September 22nd marks an important day – Falls Prevention Awareness Day. Contrary to popular belief, falls are preventable and not a normal part of aging. They are often due to circumstances that are easily overlooked. For example, your living space could present several hazards, or an unknown vitamin D deficiency could create a loss of muscle strength and mass, problems with balance and gait or declining eyesight and hearing—all of which can increase your chances of falling at home.
Ignoring these hazards can lead to tragic consequences. According to the CDC in 2018, falls were the number one cause of injuries and deaths from injury among older Americans. And with more than 10,000 Americans turning 65-years-old each day, falls are a growing and significant public health problem. According to the CDC, the estimated medical cost of falls across the U.S. healthcare system is $50 billion annually.
Luckily, the causes of falls are incredibly easy to remedy, and there is a lot that you can do on your own to increase the safety of your home or the safety of a loved one’s home. As the old adage states, “An ounce of prevention is worth a pound of cure.” Below are 9 simple ways to prevent falls in your own home:
1) Make Your Home Free from Hazards:
One of the easiest steps you can take to prevent falls at home is to make your home free of hazards. In general, make sure all hallways, stairs and paths have adequate lighting and are clear of objects such as boxes, books, electrical cords or shoes. Objects you might not have previously thought about, like throw rugs, should be removed or an area rug secured to the floor. In the kitchen, be sure to place a non-skid mat in front of your kitchen sink and dishwasher to prevent slippery spots and keep the tools you use most often within easy reach rather than on high or low shelves. Use a wide stepping stool with a handrail when you have to reach for something, and never climb on chairs, tables or counters.
Finally, as two-thirds of accidental injuries happen in the bathtub or shower, make sure to take extra care to prevent risks in your bathroom. Place a non-slip mat in the bathroom and have a professional install grab bars for additional support. Using a hand-held shower head and shower bench or shower chair can be immensely helpful in protecting yourself against falls.
2) Consider the Medications You Are Taking:
Occasionally, certaincombinations of medicines can cause sleepiness or dizziness, which can cause you to fall. It’s important to speak to your healthcare provider or pharmacist to review your medications, even the over-the-counter ones, to ensure that you are using the medication as directed, that it won’t contribute to a fall and that you’re never taking someone else’s medication. On top of this, it can be helpful to refill medications ahead of time so they don’t run out and dispose of discontinued or expired medicines so that they won’t get mixed up with current ones.
3) Engage in Physical Activity:
Exercise is proven to improvestrength, balance and coordination. Taking time to plan an exercise program in consultation with your physician is a wonderful, proactive way to prevent falls in your home.

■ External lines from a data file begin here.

(** The text after an opening quote: the pieces up to the closing quote
    and the text after it. A control character, an unknown escape or a
    missing closing quote is an error. *)
Fixpoint scan_pieces (s : string) : option (list piece * string) :=
  match s with
  | EmptyString => None
  | String "034"%char rest => Some ([], rest)
  | String "\"%char (String "u"%char (String a (String b (String c (String d rest))))) =>
      match hex4 a b c d, scan_pieces rest with
      | Some n, Some (ps, rest') => Some (PUnit n :: ps, rest')
      | _, _ => None
      end
  | String "\"%char (String e rest) =>
      match simple_escape e, scan_pieces rest with
      | Some c, Some (ps, rest') => Some (PByte c :: ps, rest')
      | _, _ => None
      end
  | String "\"%char EmptyString => None
  | String c rest =>
      if (nat_of_ascii c <? 32)%nat then None
      else
        match scan_pieces rest with
        | Some (ps, rest') => Some (PByte c :: ps, rest')
        | None => None
        end
  end.

(** A high surrogate followed by a low one is one code point. *)
Fixpoint decode_pieces (ps : list piece) : string :=
  match ps with
  | [] => EmptyString
  | PByte c :: ps' => String c (decode_pieces ps')
  | PUnit hi :: ps' =>
      match ps' with
      | PUnit lo :: ps'' =>
          if (55296 <=? hi)%N && (hi <=? 56319)%N &&
             (56320 <=? lo)%N && (lo <=? 57343)%N
          then utf8 (65536 + (hi - 55296) * 1024 + (lo - 56320))%N
                 +:+ decode_pieces ps''
          else utf8 hi +:+ decode_pieces ps'
      | _ => utf8 hi +:+ decode_pieces ps'
      end
  end.

Definition scan_string (s : string) : option (string * string) :=
  match scan_pieces s with
  | Some (ps, rest) => Some (decode_pieces ps, rest)
  | None => None
  end.

(** The longest run of digits that starts [s], and the text after it. *)
Fixpoint span_digits (s : string) : string * string :=
  match s with
  | String c rest =>
      if is_digit c
      then let '(ds, rest') := span_digits rest in (String c ds, rest')
      else (EmptyString, s)
  | EmptyString => (EmptyString, EmptyString)
  end.

Definition digits_value (ds : string) : Z :=
  fold_left (fun acc c => (acc * 10 + Z.of_nat (nat_of_ascii c - 48))%Z)
    (list_ascii_of_string ds) 0%Z.

(** The number that starts [s], as the library reads it: an optional
    minus sign, then [0] or a run of digits that does not start with [0],
    then optionally a point and digits, then optionally [e] or [E], a
    sign and digits. Without fraction and exponent it is an integer,
    otherwise a float. Returns the number of bytes read. *)
Definition scan_number (s : string) : option (json * nat) :=
  let '(neg, s1) :=
    match s with
    | String "-"%char r => (true, r)
    | _ => (false, s)
    end in
  let '(int_digits, s2) :=
    match s1 with
    | String "0"%char r => ("0", r)
    | _ => span_digits s1
    end in
  match int_digits with
  | EmptyString => None
  | _ =>
      let '(frac, s3) :=
        match s2 with
        | String "."%char r =>
            match span_digits r with
            | (EmptyString, _) => (EmptyString, s2)
            | (ds, r') => (String "."%char ds, r')
            end
        | _ => (EmptyString, s2)
        end in
      let '(expo, s4) :=
        match s3 with
        | String e r =>
            if Ascii.eqb e "e"%char || Ascii.eqb e "E"%char then
              let '(sign, r1) :=
                match r with
                | String "+"%char r' => ("+", r')
                | String "-"%char r' => ("-", r')
                | _ => (EmptyString, r)
                end in
              match span_digits r1 with
              | (EmptyString, _) => (EmptyString, s3)
              | (ds, r') => (String e (sign +:+ ds), r')
              end
            else (EmptyString, s3)
        | EmptyString => (EmptyString, s3)
        end in
      let read := (String.length s - String.length s4)%nat in
      match frac, expo with
      | EmptyString, EmptyString =>
          let n := digits_value int_digits in
          Some (JInt (if neg then (- n)%Z else n), read)
      | _, _ =>
          Some (JFloat ((if neg then "-" else EmptyString)
                          +:+ int_digits +:+ frac +:+ expo), read)
      end
  end.

(** A value that is neither a string nor a container, with the number of
    bytes read, in the order of the library's scanner. *)
Definition scan_scalar (s : string) : option (json * nat) :=
  if PyStr.startswith "null" s then Some (JNull, 4%nat)
  else if PyStr.startswith "true" s then Some (JBool true, 4%nat)
  else if PyStr.startswith "false" s then Some (JBool false, 5%nat)
  else
    match scan_number s with
    | Some r => Some r
    | None =>
        if PyStr.startswith "NaN" s then Some (JFloat "NaN", 3%nat)
        else if PyStr.startswith "Infinity" s
        then Some (JFloat "Infinity", 8%nat)
        else if PyStr.startswith "-Infinity" s
        then Some (JFloat "-Infinity", 9%nat)
        else None
    end.

(** The tokens of a document; [skip] counts the bytes of the last token
    still to be passed over. White space between tokens is space, tab,
    line feed and carriage return. *)
Fixpoint lex (skip : nat) (s : string) : option (list token) :=
  match s with
  | EmptyString => Some []
  | String c rest =>
      match skip with
      | S k => lex k rest
      | O =>
          let single (t : token) := cons t <$> lex 0 rest in
          match c with
          | " "%char | "009"%char | "010"%char | "013"%char => lex 0 rest
          | "{"%char => single TLBrace
          | "}"%char => single TRBrace
          | "["%char => single TLBracket
          | "]"%char => single TRBracket
          | ":"%char => single TColon
          | ","%char => single TComma
          | "034"%char =>
              match scan_string rest with
              | Some (str, rest') =>
                  cons (TStr str) <$>
                    lex (String.length rest - String.length rest') rest
              | None => None
              end
          | _ =>
              match scan_scalar s with
              | Some (v, read) => cons (TScalar v) <$> lex (read - 1) rest
              | None => None
              end
          end
      end
  end.

(** The container under construction and what may come next in it. *)
Inductive frame : Type :=
| ArrOpen (acc : list json)                   (* after '[': value or ']' *)
| ArrComma (acc : list json)                  (* after ',': value *)
| ArrValue (acc : list json)                  (* after a value: ',' or ']' *)
| ObjOpen                                     (* after '{': key or '}' *)
| ObjKey (acc : list (string * json)) (k : string)    (* after a key: ':' *)
| ObjColon (acc : list (string * json)) (k : string)  (* after ':': value *)
| ObjValue (acc : list (string * json))       (* after a value: ',' or '}' *)
| ObjComma (acc : list (string * json)).      (* after ',': key *)

(** The reader is either before the document, inside containers, or past
    the document. *)
Inductive state : Type :=
| Start
| Inside (top : frame) (below : list frame)
| Done (v : json).

(** A complete value [v] is handed to the innermost container. *)
Definition deliver (v : json) (st : state) : option state :=
  match st with
  | Start => Some (Done v)
  | Inside (ArrOpen acc) below | Inside (ArrComma acc) below =>
      Some (Inside (ArrValue (acc ++ [v])) below)
  | Inside (ObjColon acc k) below =>
      Some (Inside (ObjValue (dict_set k v acc)) below)
  | _ => None
  end.

(** Closing a container hands its value to the state below it. *)
Definition close (v : json) (below : list frame) : option state :=
  match below with
  | [] => Some (Done v)
  | f :: below' => deliver v (Inside f below')
  end.

Definition push (f : frame) (st : state) : option state :=
  match st with
  | Start => Some (Inside f [])
  | Inside (ArrOpen acc) below => Some (Inside f (ArrOpen acc :: below))
  | Inside (ArrComma acc) below => Some (Inside f (ArrComma acc :: below))
  | Inside (ObjColon acc k) below => Some (Inside f (ObjColon acc k :: below))
  | _ => None
  end.

Definition step (st : state) (t : token) : option state :=
  match t with
  | TLBracket => push (ArrOpen []) st
  | TLBrace => push ObjOpen st
  | TRBracket =>
      match st with
      | Inside (ArrOpen acc) below | Inside (ArrValue acc) below =>
          close (JArr acc) below
      | _ => None
      end
  | TRBrace =>
      match st with
      | Inside ObjOpen below => close (JObj []) below
      | Inside (ObjValue acc) below => close (JObj acc) below
      | _ => None
      end
  | TComma =>
      match st with
      | Inside (ArrValue acc) below => Some (Inside (ArrComma acc) below)
      | Inside (ObjValue acc) below => Some (Inside (ObjComma acc) below)
      | _ => None
      end
  | TColon =>
      match st with
      | Inside (ObjKey acc k) below => Some (Inside (ObjColon acc k) below)
      | _ => None
      end
  | TStr s =>
      match st with
      | Inside ObjOpen below => Some (Inside (ObjKey [] s) below)
      | Inside (ObjComma acc) below => Some (Inside (ObjKey acc s) below)
      | _ => deliver (JStr s) st
      end
  | TScalar v => deliver v st
  end.

Fixpoint run (st : state) (ts : list token) : option state :=
  match ts with
  | [] => Some st
  | t :: ts' =>
      match step st t with
      | Some st' => run st' ts'
      | None => None
      end
  end.

(** [json.loads(s)] for a [str] argument. *)
Definition loads (s : string) : outcome json :=
  match lex 0 s with
  | Some ts =>
      match run Start ts with
      | Some (Done v) => Returned v
      | _ => Raised decode_error
      end
  | None => Raised decode_error
  end.

End Json.

(* ------------------------------------------------------------------ *)
(** ** Tool registry: [TOOL_DESCRIPTIONS] and [_get_tools_for_api] *)
(* ------------------------------------------------------------------ *)

(** One entry of the ['parameters'] dict of a tool description. The
    source reads ['type'] by subscript (so it is there), and
    ['description'], ['optional'] and ['default'] through [get] and [in]
    ([None] stands for an absent key). *)
Record param_info := {
  p_type : string;
  p_description : option string;
  p_optional : option bool;
  p_default : option json
}.

(** One value of [TOOL_DESCRIPTIONS]; ['parameters'] is read with
    [info.get('parameters', {})]. *)
Record tool_description := {
  td_name : string;
  td_description : string;
  td_parameters : option (list (string * param_info))
}.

4) Be Aware of Your Vision Needs:
Even a small change in eyesight may cause a fall, so having your eyes tested regularly—at a minimum annually—is a valuable practice. And for those of us who wear glasses or contacts, make sure to take time to get used to them when you get new prescriptions, and always wear them when you need them.
5) Use Assistive Devices:
When recommended by your doctor, using assistive devices, such as a cane or walker, can be incredibly helpful in increasing your balance and keeping you safe. Make sure to consult a physical or occupational therapist to help you decide the right device that would be helpful and to learn how to use them safely.

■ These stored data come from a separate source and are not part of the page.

(** * Shivaay COLD benchmark: the evaluation pipeline and the results aggregator

    A shallow embedding of [tree_go/main.go] (the per-dataset evaluation
    pipeline) and of [results/main.go] (the aggregator), with the parts of the
    Go runtime and standard library they rest on: fixed-width integers,
    [float64], UTF-8 decoding, [strings.TrimSpace], the fragment of [regexp]
    that [answerRegex] uses, and [rand.Shuffle]. *)

From Stdlib Require Import ZArith NArith List Bool Lia.
From Stdlib Require Import Strings.Ascii Strings.String.
From Stdlib Require Import Floats.PrimFloat Numbers.Cyclic.Int63.Uint63.
From stdpp Require Import base gmap strings.
Import ListNotations.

6) Wear Proper Footwear at All Times:
Though it might seem second nature to walk on your stairs or floors barefoot, or in socks, shoes or slippers with smooth soles, this is something that can greatly increase your chance of falling. Instead, wear non-skid, rubber-soled, low-heeled shoes or lace-up shoes with non-skid soles that fully support your feet.
7) Take Your Time:
One of the easiest ways to protect yourself against falls is simply by taking your time. Make sure to get up slowly, as rapid changes of positions can cause dizziness and falls. Take a moment to clear your head and make sure you are awake before getting out of bed, as drowsiness can sometimes cause confusion and disorientation. Then make sure to observe your environment to make sure your pathways are clear and unobstructed, and always use rails and banisters when going up and down the stairs.

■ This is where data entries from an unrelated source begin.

(* ===== verification/_CoqProject ===== *)
-Q . S2P
Prelude.v
Kv.v
Visibility.v
TxnManager.v
Roaring.v
Arrow.v
DeltaTypes.v
DeltaMerge.v
DeltaApply.v
DelMask.v
UpdMask.v
Wal.v
GroupCommit.v
WalRecovery.v
MemStore.v
Frozen.v
LayerStack.v
ShadowColumns.v
PkIndex.v
Bloom.v
ZoneMap.v
Filter.v
FilterEval.v
SparseIndex.v
DiskStore.v
DiskMerge.v
FlushEngine.v
Disk.v
Vortex.v
VisFile.v
SegMeta.v
BloomCache.v
WalUtils.v
Cdc.v
Checkpoint.v
Db.v
Insert.v
AccessTracker.v
Compaction.v
PdtMerge.v
TimeTravel.v
AsOf.v
PointGet.v
ScanSegment.v
Scan.v
HeatTracker.v
QueryFeedback.v
Ecotune.v
Adaptive.v
IoScheduler.v
NonBlocking.v
RouteCost.v
Routing.v
FileHeader.v
MappedFiles.v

8) Be Open and Honest with Your Healthcare Provider:
One of the most significant and proactive steps you can take in preventing falls is being open and honest with your healthcare provider. Notifying your doctor if you have recently fallen or have been feeling unsteady will alert your doctor and allow for discussions that you might not have previously had.
9) Always Be Prepared:
Most importantly, always be prepared in case a fall happens. Carry a cell phone on your person at all times or invest in an alert system, which enables a call for assistance at the press of a button. If you fall, do not wait and call for help immediately!